IBM, Microsoft, and Intel all went into earnings with low expectations from the trading community, but all three generally did better than expectations:

IBM bookings of $20.4 billion a little better than street roughly $20.1billion estimates.

On Intel : capital expenditures bigger than expected (full year 2012 $12.5 billion plus or minus $400 million). That's good news for the semiconductor capital equipment stocks: Applied Materials, KLA-Tencor, both getting a bump in the after-hours.

Greece: crunch time. Traders are expecting to hear something tomorrow about the status of the Greek debt negotiations.

Here's several "talking points" that have been circulating in the last few days:

1) Greece is in its 4th year of recession; real GDP is down about 15 percent from its peak in 2008

2) the EU/IMF bailout plan is 130 billion euros.

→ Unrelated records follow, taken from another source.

(* ===== verification/TraceJson.v ===== *)
(** * TraceJson: the JSON document of a trace ([src/src/trace_json.cpp]).

    A document is a tree of values; its text is made by the glaze library, which is a
    parameter, as are the version strings the build writes into a header.  The last part
    reads a document back, the registers and the code with the parsers of the program
    itself. *)

From S2P Require Import Prelude Text Core X87 Cpu Platform Trace History Seed Engine Cli CodeText Timeline.

Local Open Scope Z_scope.

(** ** Values *)

Inductive Json : Type :=
| JNull
| JBool (b : bool)
| JNumber (z : Z)
| JString (text : str)
| JArray (items : list Json)
| JObject (members : list (str * Json)).

(** A [std::optional] member: [skip_null_members] is off, so nothing is [null]. *)
Definition nullable {A} (f : A -> Json) (value : option A) : Json :=
  match value with Some x => f x | None => JNull end.

(** ** Parameters *)

(** The header [bme_version.hpp] and the platform the program is built for. *)
Inductive TargetOS : Type := OSWindows | OSLinux.

Class Build : Type := {
  BME_GIT_TAG : str;
  BME_GIT_HASH : str;
  BME_GIT_URL : str;
  BME_ZYDIS_VERSION : str; BME_ZYDIS_REVISION : str;
  BME_BDDISASM_VERSION : str; BME_BDDISASM_REVISION : str;
  BME_CAPSTONE_VERSION : str; BME_CAPSTONE_REVISION : str;
  BME_XED_VERSION : str; BME_XED_REVISION : str;
  BME_GLAZE_VERSION : str; BME_GLAZE_REVISION : str;
  target_os : TargetOS;
}.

The aid is officially dependent on:

a) an improvement in its debt targets, which it has failed to achieve for several years.

b) an orderly restructuring of Greek debt. The agreement currently under negotiation will reportedly cut about 103 billion euros from a total debt of 360 billion euros.

c) structural reforms to improve the economy, but unlike Italy nothing substantial has been forthcoming.

3) Upcoming events:

a) March 20: There is a debt reimbursement of about 15 b euros.

b) April: national elections.

Looking at this, it's easy to see why the bears are so loud: even if the debt restructuring occurs, the debt level is still widely viewed as unsustainable — unless the ECB starts taking losses on the substantial Greek debt it has as well. No sign of that happening any time soon.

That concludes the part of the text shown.